Needless to say, when you are with the same group of people day in and day out for months at a time, I don't care who you are, the gloves come off! One morning I just wasn't feeling it and before my backside even found the worn bench seat of the van, I rose my right hand with an air of attitude and said, "Fair warning everyone, I'm having a crabby day today". I thought this warning would protect me from cutesy small talk, pranks, and all other shenanigans that I normally participated in. One of my friends and fellow tour members totally derailed my plan, my wall, my fortress of crab. Dan was a football player with the voice of a Disney prince. I'm serious. You can't help but listen to this guy and feel rebuked and comforted all at the same time. What? Dan says (in his hero-esque voice), "Dana, you know, crabbiness is a choice." My facial expression I'm sure spelled out my disgust in letters that Disney corp. will never use. He continued, "Everyday I wake up and I have a choice to be crabby or not". CRAP!!!!! It made sense, but it wasn't what I wanted to hear. I thought I'd written myself a free ticket out of relationship at least for a few hours by my declaration of crabbiness. And I was pretty sure the whole van heard "Deep Thoughts from Dan". Ugh! I'm caught! I have to choose to not be crabby.

I recently went on a trip to CA with some dear friends from college, two of which were in that van on that 'day of reckoning' years ago. As I knew it would, crabby came to the surface like an explosive volcano (that how she works with me). It spewed all over my friends and I may have spouted a curse word or two. Immediately a wave of disappointment and guilt washed over me. I pushed crabby away, but the damage had already been done. It only takes minutes. Thankfully these friends love me and forgive me, but I couldn't take back my immature display or the words I had said.

What happens when we let our crabby infest those who don't know us at all? Those whom we are called to love? Can we simply say, "Oops...Sorry, I was having a crabby day"? What kind of an excuse is that? Really. I've tried to forget that day in the van many a time. I want an excuse. I don't want to be responsible for my actions ALL the time. But I can't shake it. We do have a choice to be crabby or not and the choice that we make affects so much more than we can see.

I know I'm not perfect and I'm sure crabby will make a cameo appearance on the China trip, but I pray that I can make a choice to stop her instead of feed her.

1 comment:

Anonymous said...

I have recently come to grips that I am a person who loves the word "Both." I hate ordering at resturants because I'd usually want a sampler platter of everything.
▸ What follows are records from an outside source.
Arguments Ok {A} a.
Arguments Raise {A} msg.

Definition bind {A B : Type} (r : result A) (k : A -> result B) : result B :=
  match r with
  | Ok a => k a
  | Raise msg => Raise msg
  end.

Notation "x <- r ;; k" := (bind r (fun x => k))
  (at level 61, r at next level, right associativity).

(** A cell of the frame returned by [pd.read_excel(..., header=None)]: a
    number (a blank cell is read as NaN), a text, a boolean, or an object of
    another type (a [datetime], a [time]), given by its type name. *)
Inductive Cell : Type :=
| CNum (f : float)
| CStr (s : string)
| CBool (b : bool)
| COther (tyname : string).

(** [pd.notna(c)] *)
Definition notna (c : Cell) : bool :=
  match c with
  | CNum f => negb (PrimFloat.is_nan f)
  | _ => true
  end.

Record DataFrame : Type := mkFrame
  { nrows : nat;                       (* df.shape[0] *)
    ncols : nat;                       (* df.shape[1] *)
    cells : nat -> nat -> Cell }.

(** [df.iloc[r, c]]: raises [IndexError] outside the frame. *)
Definition iloc (df : DataFrame) (r c : nat) : result Cell :=
  if (r <? nrows df) && (c <? ncols df) then Ok (cells df r c)
  else Raise "single positional indexer is out-of-bounds".

Definition layout_message : string :=
  "Excel file doesn't have enough rows/columns to read from D4:D7".

Definition read_error_prefix : string := "Error reading Excel file: ".

Section Importer.

(** [float(s)] on a Python [str]: the parsed number, or the text of the
    [ValueError].  The parser is Python's own and is taken as given. *)
Variable str_to_float : string -> result float.

(** [float(c)] *)
Definition py_float (c : Cell) : result float :=
  match c with
  | CNum f => Ok f
  | CStr s => str_to_float s
  | CBool b => Ok (if b then 1%float else 0%float)
  | COther tyname =>
      Raise ("float() argument must be a string or a real number, not '"
             ++ tyname ++ "'")%string
  end.

(** One of the four blocks
    [if pd.notna(df.iloc[r, 3]): prices[metal] = float(df.iloc[r, 3])]. *)
Definition stage (df : DataFrame) (r : nat) (metal : Metal) (prices : PriceMap)
  : result PriceMap :=
  c <- iloc df r 3 ;;
  if notna c then
    c' <- iloc df r 3 ;;
    v <- py_float c' ;;
    Ok (dict_set prices metal v)
  else Ok prices.

(** The body of the [try] block; [file] is the outcome of
    [pd.read_excel(uploaded_file, header=None)]. *)
Definition load_prices_body (file : result DataFrame)
  : result (option PriceMap * option string) :=
  df <- file ;;
  if (7 <=? nrows df) && (4 <=? ncols df) then
    prices <- stage df 3 gold [] ;;
    prices <- stage df 4 silver prices ;;
    prices <- stage df 5 platinum prices ;;
    prices <- stage df 6 palladium prices ;;
    Ok (Some prices, None)
  else Ok (None, Some layout_message).

(** [load_prices_from_excel]: the pair [(prices, error)]. *)
Definition load_prices_from_excel (file : result DataFrame)
  : option PriceMap * option string :=
  match load_prices_body file with
  | Ok r => r
  | Raise e => (None, Some (read_error_prefix ++ e)%string)
  end.

(** What the sidebar shows after an upload. *)
Inductive Notice : Type :=
| Success (loaded : PriceMap)   (* st.success, then one line per item *)
| Error (error : string).       (* st.error(f"... {error}") *)

(** Truth value of [prices] ([None] or a dict) and of [error] ([None] or a
    str). *)
Definition dict_truthy (p : option PriceMap) : bool :=
  match p with
  | Some (_ :: _) => true
  | _ => false
  end.

Definition str_truthy (e : option string) : bool :=
  match e with
  | Some (String _ _) => true
  | _ => false
  end.

(** The upload block of [main]: [uploaded_file] is [None] or a file. *)
Definition handle_upload (uploaded_file : option (result DataFrame)) (st : State)
  : State * option Notice :=
  match uploaded_file with
  | None => (st, None)
  | Some file =>
      let '(prices, error) := load_prices_from_excel file in
      if dict_truthy prices then
        match prices with
        | Some p =>
            (mkState (dict_update (metal_prices st) p)
                     (price_history st) (portfolio_holdings st),
             Some (Success p))
        | None => (st, None)
        end
      else if str_truthy error then
        match error with
        | Some e => (st, Some (Error e))
        | None => (st, None)
        end
      else (st, None)
  end.
(** A reference to an option whose value holds no percent sign is
    replaced by that value. *)
Lemma scan_reference map deeper name v rest :
  ConfigParser.is_name name = true →
  map !! PyStr.lower name = Some v →
  ConfigParser.contains_percent v = false →
  ConfigParser.scan map deeper (ConfigParser.reference name +:+ rest) =
    res_bind (ConfigParser.scan map deeper rest) (λ s, Ok (v +:+ s)).
Proof.
  intros Hname Hv Hplain. unfold ConfigParser.reference.
  assert (Hclose : ConfigParser.no_closing name = true) by (by destruct name).
  change (("%(" +:+ name +:+ ")s") +:+ rest)
    with (String "%" (String "(" ((name +:+ ")s") +:+ rest))).
  assert (Happ : (name +:+ ")s") +:+ rest = name +:+ String ")" (String "s" rest)).
  { clear. induction name as [|a name IH]; [done|].
    rewrite !append_cons. by rewrite IH. }
  rewrite scan_open, Happ, (key_reads _ _ _ Hclose).
  destruct name as [|a name]; [done|].
  change (EmptyString +:+ String a name) with (String a name).
  by apply key_close.
Qed.

(** What the comprehension returns holds, under every key visited, what
    the section's [get] answered for it; it returns when every read does. *)
Lemma comprehension_lookup config_section keys :
  ∀ d m, comprehension config_section keys d = Ok m →
    (∀ k, k ∈ keys →
       ∃ v, ConfigParser.proxy_get config_section k = Ok v ∧ m !! k = Some v) ∧
    (∀ k, k ∉ keys → m !! k = d !! k).
Proof.
  induction keys as [|k0 keys IH]; intros d m Hrun.
  - injection Hrun as <-. split; [|done]. intros k Hin. by apply elem_of_nil in Hin.
  - cbn [comprehension] in Hrun.
    destruct (ConfigParser.proxy_get config_section k0) as [v0| |] eqn:Hget;
      [|done..].
    cbn [res_bind] in Hrun. destruct (IH _ _ Hrun) as [Hin Hout]. split.
    + intros k Hk. destruct (decide (k ∈ keys)) as [Hkeys|Hkeys]; [by apply Hin|].
      apply elem_of_cons in Hk as [->|Hk]; [|done].
      exists v0. split; [done|]. rewrite (Hout _ Hkeys). apply lookup_insert_eq.
    + intros k Hk. apply not_elem_of_cons in Hk as [Hne Hk].
      rewrite (Hout _ Hk). by apply lookup_insert_ne.
Qed.

Lemma comprehension_ok config_section keys :
  ∀ d, is_ok (comprehension config_section keys d) =
       forallb (λ k, is_ok (ConfigParser.proxy_get config_section k)) keys.
Proof.
  induction keys as [|k0 keys IH]; intros d; [done|].
  cbn [comprehension forallb].
  destruct (ConfigParser.proxy_get config_section k0); cbn; [apply IH|done..].
Qed.

Lemma proxy_get_stored config_section k v :
  stored_lowercase config_section →
  config_section !! k = Some v →
  ConfigParser.proxy_get config_section k =
    res_bind (ConfigParser.before_get config_section v) (λ s, Ok (VStr s)).
Proof.
  intros Hlow Hk. unfold ConfigParser.proxy_get.
  rewrite (Hlow k v Hk). by rewrite Hk.
Qed.

Lemma elem_of_extraneous_keys (config_section : gmap string string) k :
  k ∈ elements (dom config_section ∖ list_to_set (C := gset string) (fst <$> OPTION_KEYS)) ↔
  is_Some (config_section !! k) ∧ k ∉ fst <$> OPTION_KEYS.
Proof.
  by rewrite elem_of_elements, elem_of_difference, elem_of_dom, elem_of_list_to_set.
Qed.

(** C6, as the code has it. The keys of the extraneous config of a section
    are exactly the keys of the section that are not recognized options,
    and no recognized option is ever one of them. The value under a key
    is what the section's [get] returns for it: the string written in the
    section after the parser's interpolation, which is that string itself
    when it holds no percent sign. The extraneous config is computed
    exactly when every such value can be interpolated; for a section in
    which no extraneous value holds a percent sign it is computed and maps
    every key to the string written for it. In a value a doubled percent
    sign is read as one, so a text with percent signs is read back as it
    is only when it is written with every percent sign doubled; and a
    reference to another option of the section is read as the value of
    that option. *)
Theorem extraneous_config_keys_and_values (config_section : gmap string string) :
  stored_lowercase config_section →
  (∀ m, extraneous_config_of config_section = Ok m →
     dom m = dom config_section ∖ list_to_set (fst <$> OPTION_KEYS) ∧
     (∀ k, k ∈ fst <$> OPTION_KEYS → m !! k = None) ∧
     (∀ k v, k ∉ fst <$> OPTION_KEYS → config_section !! k = Some v →
        ∃ s, ConfigParser.before_get config_section v = Ok s ∧
             m !! k = Some (VStr s) ∧
             (ConfigParser.contains_percent v = false → s = v))) ∧
  (is_ok (extraneous_config_of config_section) = true ↔
   ∀ k v, k ∉ fst <$> OPTION_KEYS → config_section !! k = Some v →
     is_ok (ConfigParser.before_get config_section v) = true) ∧
  ((∀ k v, k ∉ fst <$> OPTION_KEYS → config_section !! k = Some v →
      ConfigParser.contains_percent v = false) →
   ∃ m, extraneous_config_of config_section = Ok m ∧
        ∀ k, m !! k =
               if decide (k ∈ fst <$> OPTION_KEYS) then None
               else VStr <$> config_section !! k) ∧
  (∀ s, ConfigParser.before_get config_section (ConfigParser.escaped s) = Ok s) ∧
  (∀ name v,
     ConfigParser.is_name name = true →
     config_section !! PyStr.lower name = Some v →
     ConfigParser.contains_percent v = false →
     ConfigParser.before_get config_section (ConfigParser.reference name) = Ok v).
Proof.
  intros Hlow.
  assert (Hvalues : ∀ m, extraneous_config_of config_section = Ok m →
            (∀ k, k ∈ fst <$> OPTION_KEYS → m !! k = None) ∧
            (∀ k, config_section !! k = None → m !! k = None) ∧
            (∀ k v, k ∉ fst <$> OPTION_KEYS → config_section !! k = Some v →
               ∃ s, ConfigParser.before_get config_section v = Ok s ∧
                    m !! k = Some (VStr s) ∧
                    (ConfigParser.contains_percent v = false → s = v))).
  { intros m Hrun. unfold extraneous_config_of in Hrun.
    destruct (comprehension_lookup _ _ _ _ Hrun) as [Hin Hout].
    split; [|split].
    - intros k Hk. rewrite Hout, lookup_empty; [done|].
      rewrite elem_of_extraneous_keys. tauto.
    - intros k Hk. rewrite Hout, lookup_empty; [done|].
      rewrite elem_of_extraneous_keys, Hk. intros [[? ?] _]. done.
    - intros k v Hk Hv.
      destruct (Hin k) as (pv & Hget & Hm).
      { rewrite elem_of_extraneous_keys, Hv. by split. }
      rewrite (proxy_get_stored _ _ _ Hlow Hv) in Hget.
      destruct (ConfigParser.before_get config_section v) as [s| |] eqn:Hs;
        [|done..].
      injection Hget as <-. exists s. split; [done|]. split; [done|].
      intros Hno. rewrite (before_get_plain _ _ Hno) in Hs. by injection Hs. }
  assert (Hok : is_ok (extraneous_config_of config_section) = true ↔
            ∀ k v, k ∉ fst <$> OPTION_KEYS → config_section !! k = Some v →
              is_ok (ConfigParser.before_get config_section v) = true).
  { unfold extraneous_config_of. rewrite comprehension_ok, forallb_forall. split.
    - intros Hall k v Hk Hv.
      specialize (Hall k). rewrite <- list_elem_of_In in Hall.
      rewrite elem_of_extraneous_keys, Hv in Hall.
      specialize (Hall (conj (mk_is_Some _ _ eq_refl) Hk)).
      rewrite (proxy_get_stored _ _ _ Hlow Hv) in Hall.
      by destruct (ConfigParser.before_get config_section v).
    - intros Hall k Hin. rewrite <- list_elem_of_In in Hin.
      apply elem_of_extraneous_keys in Hin as [[v Hv] Hk].
      rewrite (proxy_get_stored _ _ _ Hlow Hv).
      specialize (Hall k v Hk Hv).
      by destruct (ConfigParser.before_get config_section v). }
  split; [|split; [done|split; [|split]]].
  4: { intros name v Hname Hv Hplain. unfold ConfigParser.before_get.
       cbn [ConfigParser.interpolate_some ConfigParser.MAX_INTERPOLATION_DEPTH].
       rewrite <- (append_empty_r (ConfigParser.reference name)).
       rewrite (scan_reference _ _ _ _ _ Hname Hv Hplain).
       cbn [ConfigParser.scan res_bind]. by rewrite append_empty_r. }
  3: { intros s. apply scan_escaped. }
  - intros m Hrun. destruct (Hvalues m Hrun) as (Hrec & Hnone & Hval).
    split; [|by split].
    apply set_eq. intros k.
    rewrite elem_of_difference, !elem_of_dom, elem_of_list_to_set.
    destruct (decide (k ∈ fst <$> OPTION_KEYS)) as [Hk|Hk].
    { rewrite (Hrec k Hk). split; [by intros [? ?]|tauto]. }
    destruct (config_section !! k) as [v|] eqn:Hv.
    + destruct (Hval k v Hk Hv) as (s & _ & -> & _). split; [by split|by eexists].
    + rewrite (Hnone k Hv). split; [by intros [? ?]|]. intros [[? ?] _]. done.
  - intros Hplain.
    assert (Hsome : is_ok (extraneous_config_of config_section) = true).
    { apply Hok. intros k v Hk Hv.
      by rewrite (before_get_plain _ _ (Hplain k v Hk Hv)). }
    destruct (extraneous_config_of config_section) as [m| |] eqn:Hrun; [|done..].
    exists m. split; [done|]. intros k.
    destruct (Hvalues m eq_refl) as (Hrec & Hnone & Hval).
    destruct (decide (k ∈ fst <$> OPTION_KEYS)) as [Hk|Hk]; [by apply Hrec|].
    destruct (config_section !! k) as [v|] eqn:Hv; [|by apply Hnone].
    destruct (Hval k v Hk Hv) as (s & _ & -> & Hsame).
    by rewrite (Hsame (Hplain k v Hk Hv)).
Qed.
When asked on a first date once if I wanted the Fat Tire or the Guiness, I said "Both" and made him share both with me.

The reason is, often times when you are split between two things - often both is best.

Crabby is a choice. But fighting your anatomy is too. I have a dear friend that I traveled with recently. She emotionally bit me on our trip too. We have been friends for five years now, and I just KNOW that this is an area of weakness for her. She was really upset when she apologized - and I forgave her like it was nothing. Because I KNOW HER. I know how she gets sometimes, I know that she fights it, and I know that she hates it.

So, I say both. Yes, it is a choice. But also yes, the reality is that you might choose to fight it and lose. It's reality. Let those around you love you even when you lose.